/
今年的夏天异常另类,常驻在雨季,没有要停歇的意思。
雨滴的撞击惊醒了梦中游离的安吟,灰蒙蒙的天笼罩着天空上层,房间里没有一丝光亮,睡觉期间安吟也没有开灯的习惯。
随着天空的声声巨响,安吟的身子慢慢地收缩躲藏在床头靠墙角的角落,双臂紧抱住头发凌散的脑袋,整个人畏畏缩缩的,非常缺失安全感。

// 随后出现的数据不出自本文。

(** X13. Whatever the type and the value, the code that [SelectConstant]
    builds is one instruction with constant operands, or one add
    ([ADDsrc], [ADDrc] or [ADDIrlc]) of a constant to the result of one
    [MOVHrlc]: never more than two instructions. *)
Theorem SelectConstant_at_most_two VT Val n :
  SelectConstant VT Val = Selected n ->
  single_instruction n = true \/ movh_then_add n = true.
Proof.
  assert (Hnarrow : forall VT Val n,
             SelectConstant_narrow VT Val = Selected n ->
             single_instruction n = true \/ movh_then_add n = true).
  { clear. intros VT Val n H. unfold SelectConstant_narrow in H.
    cbv zeta in H.
    repeat (step_if; try discriminate);
      injection H as <-;
      cbn [single_instruction movh_then_add forallb operand_is_constant
           getTargetConstant andb];
      auto. }
  unfold SelectConstant. intros H.
  destruct (MVT_eqb VT i64); [| exact (Hnarrow _ _ _ H)].
  cbv zeta in H.
  set (lower := to_uint32 (Z.land (getZExtValue VT Val) 0x00000000ffffffff))
    in *.
  set (higher := to_uint32 (Z.shiftr (getZExtValue VT Val) 32)) in *.
  set (pl := getFFS lower) in *. set (ph := getFFS higher) in *.
  set (sl := getNumSetBits lower) in *. set (sh := getNumSetBits higher) in *.
  set (nl := getNumConsecutiveOnes lower) in *.
  set (nh := getNumConsecutiveOnes higher) in *.
  clearbody pl ph sl sh nl nh lower higher.
  assert (Hone : forall c p w,
             single_instruction
               (MachineNode IMASKrcpw i64
                  [getTargetConstant c i32; getTargetConstant p i32;
                   getTargetConstant w i32]) = true) by reflexivity.
  step_if; [injection H as <-; left; apply Hone |].
  step_if; [discriminate |].
  step_if.
  { step_if; [discriminate |]. step_if; [discriminate |].
    injection H as <-. left. apply Hone. }
  step_if; [| exact (Hnarrow VT Val n H)].
  step_if; [discriminate |]. step_if; [discriminate |].
  injection H as <-. left. apply Hone.
Qed.

Lemma SelectConstant_at_most_two_witness :
  single_instruction
    (MachineNode ADDsrc i32
       [Result (MachineNode MOVHrlc i32 [TargetConstant i32 0x1235]) 0;
        TargetConstant i32 0xffff]) = true
  \/ movh_then_add
       (MachineNode ADDsrc i32
          [Result (MachineNode MOVHrlc i32 [TargetConstant i32 0x1235]) 0;
           TargetConstant i32 0xffff]) = true.
Proof.
  apply (SelectConstant_at_most_two i32 0x1234ffff). reflexivity.
Defined.

(** The halves of a 64-bit constant. *)
Lemma i64_halves Val :
  let v := getZExtValue i64 Val in
  to_uint32 (Z.land v 0x00000000ffffffff) = v mod 2 ^ 32
  /\ to_uint32 (Z.shiftr v 32) = v / 2 ^ 32
  /\ 0 <= v < 2 ^ 64.
Proof.
  cbv zeta. rewrite land_uint32_mask, Z.shiftr_div_pow2 by lia.
  unfold getZExtValue. cbn [getSizeInBits]. repeat split; int_arith.
Qed.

状态保持到翌日清晨,大雨暂时性地消停带给了安吟心理上的些许安慰。
两手无力地软垂在身侧,久久的低头使得颈椎犯老毛病,她轻轻仰起头,想要寻找舒适。
缓冲过来后,安吟离开了小角落,下床光着脚丫走到了布满凌乱的圈圈画画的日历前。
她拿起书桌沿边的马克笔在六月的最后一天画了一个大大的黑色圆圈,看得出用尽了所有力气,其中掺杂着细微的感情。
盖上笔盖,安吟再次垂下了脑袋。
她小声呢喃。
“183天。”
范丞丞与安吟分手的183天,半年快要将近一年了。
还是不习惯身边的靠背突然的消失,垂落在了一片虚无中,直到很久都没有缓过神来。
欢声笑语的贞贞影片历历在目,尤为清晰。
像安吟睡觉时,范丞丞总会为她打开微弱的灯光,好促进她的睡眠,因为他知道她失眠症之严重,也因此会温柔地圈住她按在自己的怀里等待她熟睡过去发出小小声的鼻鼾声。
像每晚安吟写论文写到很晚引起的头疼,范丞丞总会先抱住她再数落她不爱惜自己,然后转身拿出早已准备好的暖宝宝贴在自己胸膛的位置,让安吟的脑袋抵着他胸膛眼睛望电脑写论文,两个人的动作衬着温暖橘黄的床头灯,别说有多温馨了。
脑海里深深烙印的回忆毫不夸张地说可以串连成一部先暖人心后虐人情的电影,简直比打过巴掌再给颗糖要来的痛心。
想着想着,她退后跌坐在床上,脸上不知何时的两行泪痕已经风干了,留下了一对干涩迷茫,眼底充斥着绝望的瞳孔,无神地盯死白花花的天花板。
许是太过想念,天花板上她凝望出了范丞丞朝她伸手的模样,他在笑,勾起一如既往好看的唇角,笑容帅气且暖和,正是这抹笑当时倾倒俘获了安吟一个理科女孩的芳心。
如今,也是这抹笑,带给了安吟一生都忘却不掉的灰暗痛苦。